New Delhi, Dec 2 (NationPress) India's gross domestic product (GDP) is projected to rise by 6.4% during the third quarter and 6.3% in the fourth quarter of the fiscal year 2026, according to a report released on Tuesday.
The analysis from Brickwork Ratings indicates a revision of the full-year real GDP growth forecast to 7.2%%, up from 6.8%%, driven by strong private consumption, robust investment activity, ongoing public expenditure, favorable monsoon conditions, trade diversification, and the beneficial outcomes of GST reforms.
While the agency noted that GST cuts offer some relief, these measures are not sufficient to completely counterbalance trade-related challenges. Inflation is anticipated to remain moderate, supported by food price stability and easing core pressures, although global commodity volatility poses a significant risk.
Moreover, the exceptionally low inflation readings create a base effect that will likely elevate headline inflation in Q4 FY26, even if the underlying price trends are stable.
"Despite a solid foundation provided by domestic demand and reform momentum, external risks—such as tariff actions, weakening global demand, and energy import dependence—necessitate ongoing vigilance," commented Rajeev Sharan, Head of Criteria, Model Development & Research at Brickwork Ratings.

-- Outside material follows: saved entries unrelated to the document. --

Lemma report_error_returns h test testUUID error :
  typed_error error -> logs_between 1 3 (report_error h c test testUUID error).
Proof.
  intros Ty. destruct (error_text_typed h error Ty) as [text Et].
  destruct Ty as (props & -> & _ & _ & Hs).
  unfold report_error. rewrite Et. apply logs_between_lift_bind.
  apply logs_between_this_bind. intros r.
  change 3 with (1 + (1 + 1)). change 1 with (1 + (0 + 0)) at 1.
  apply logs_between_bind; [apply logs_between_log|]. intros _.
  cbn [get]. apply (logs_between_lift_bind (0 + 0) (1 + 1)).
  apply logs_between_bind.
  - destruct Hs as [->|[s ->]]; cbn [truthy].
    + apply (logs_between_weaken 0 0); [apply logs_between_ret|lia|lia].
    + destruct (truthy_string s).
      * cbn [removeAnsi_value]. apply (logs_between_lift_bind 0 1).
        apply (logs_between_weaken (1 + 0) (1 + 0)); [|lia|lia].
        apply logs_between_bind; [apply logs_between_log|]. intros _. apply logs_between_ret.
      * apply (logs_between_weaken 0 0); [apply logs_between_ret|lia|lia].
  - intros _. destruct (tc_location test) as [location|];
      [|apply (logs_between_weaken 0 0); [apply logs_between_ret|lia|lia]].
    destruct (loc_line location) as [line|];
      [|apply (logs_between_weaken 0 0); [apply logs_between_ret|lia|lia]].
    destruct (nullish_opt (loc_file location) (loc_fileName location)) as [file|];
      [|apply (logs_between_weaken 0 0); [intros w; apply (logs_between_ret tt w)|lia|lia]].
    destruct (truthy_string file);
      [|apply (logs_between_weaken 0 0); [intros w; apply (logs_between_ret tt w)|lia|lia]].
    destruct (getCodeSnippet h file line) as [snippet|e].
    + apply (logs_between_weaken (1 + 0) (1 + 0)); [|lia|lia]. intros w.
      destruct (accepts (trace w ++ [Log MARKDOWN INFO snippet (testRunId r) testUUID]))
        as [id E].
      unfold try_catchM, bind, lift, client_call, ret. rewrite E.
      eexists tt, _, [_]. repeat split; auto.
    + apply (logs_between_weaken 0 0); [|lia|lia]. intros w.
      exists tt, w, []. rewrite app_nil_r. repeat split; auto.
Qed.

Lemma logs_between_for_each_in {A} lo hi (l : list A) body :
  Forall (fun a => logs_between lo hi (body a)) l ->
  logs_between (length l * lo) (length l * hi) (for_each l body).
Proof.
  induction 1 as [|a l Ha _ IH]; simpl.
  - apply logs_between_ret.
  - apply logs_between_bind; [exact Ha | intros _; exact IH].
Qed.

End LogsBetween.

(** X20.  A result does not fail on well-typed errors.  For a test that is
    started, a client that takes logs and the finish call, and a result
    whose errors have the shape vitest declares (objects whose [message],
    [name] and [stack], where present, are strings), [onTestCaseResult]
    returns normally, whether or not the file a snippet is read from exists.
    It makes between one and three log calls per error, then the finish
    call if the state of the result yields a status, and nothing else. *)
Theorem result_reports_errors (h : Host) (c : Client) (w : World) (test : TestCase)
    (testUUID : UUID) :
  accepts_logs c ->
  finishes_tests c ->
  tests (rep w) !! tc_id test = Some testUUID ->
  Forall typed_error (errors_of test) ->
  exists w' logs,
    onTestCaseResult h c test w = (Returns tt, w')
    /\ emitted w w'
       = logs ++ finish_call testUUID (testRunId (rep w)) (result_status (tc_result test))
    /\ Forall (fun e => is_Log e = true) logs
    /\ length (errors_of test) <= length logs <= 3 * length (errors_of test).
Proof.
  intros Al Fi K Ty. unfold onTestCaseResult.
  rewrite (bind_eq _ _ _ _ _ (ensureTestStarted_known h c test testUUID w K)).
  assert (Er : logs_between (length (errors_of test) * 1) (length (errors_of test) * 3)
                 (match tc_result test with
                  | Some res =>
                      match res_errors res with
                      | Some (e :: es) => for_each (e :: es) (report_error h c test testUUID)
                      | _ => ret tt
                      end
                  | None => ret tt
                  end)).
  { unfold errors_of in *. destruct (tc_result test) as [res|]; [|apply logs_between_ret].
    destruct (res_errors res) as [[|e es]|]; try apply logs_between_ret.
    apply logs_between_for_each_in. eapply Forall_impl; [exact Ty|].
    intros a Ta. apply report_error_returns; assumption. }
  destruct (Er w) as ([] & w1 & logs & E1 & R1 & S1 & T1 & A1 & L1).
  rewrite (bind_eq _ _ _ _ _ E1).
  destruct (result_status (tc_result test)) as [status|].
  - unfold bind, this, client_call, modify. cbn [fst snd rep trace].
    rewrite Fi. eexists _, logs. split; [reflexivity|]. split.
    + apply emitted_app. cbn [rep trace finish_call]. rewrite T1, R1, <- app_assoc. reflexivity.
    + split; [exact A1 | lia].
  - unfold bind, ret, modify. eexists _, logs. split; [reflexivity|]. split.
    + apply emitted_app. cbn [rep trace finish_call]. rewrite T1, app_nil_r. reflexivity.
    + split; [exact A1 | lia].
Qed.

India's strong sectoral performance is enhancing macroeconomic resilience and bolstering fiscal revenues; however, sectoral imbalances highlight the need for broader diversification to maintain investor confidence.
While international challenges—particularly weak demand from Europe, China, and US tariffs—may impact exports, domestic resilience fueled by government capital expenditure and digital manufacturing is expected to sustain growth.
The outlook for the second half of FY2026 remains optimistic, bolstered by infrastructure investments, manufacturing incentives, and an anticipated increase in consumer spending during the festive season in India, as per the firm's predictions.
Furthermore, a recovery in mining and electricity sectors towards late 2025 is expected to support growth in the Index of Industrial Production (IIP).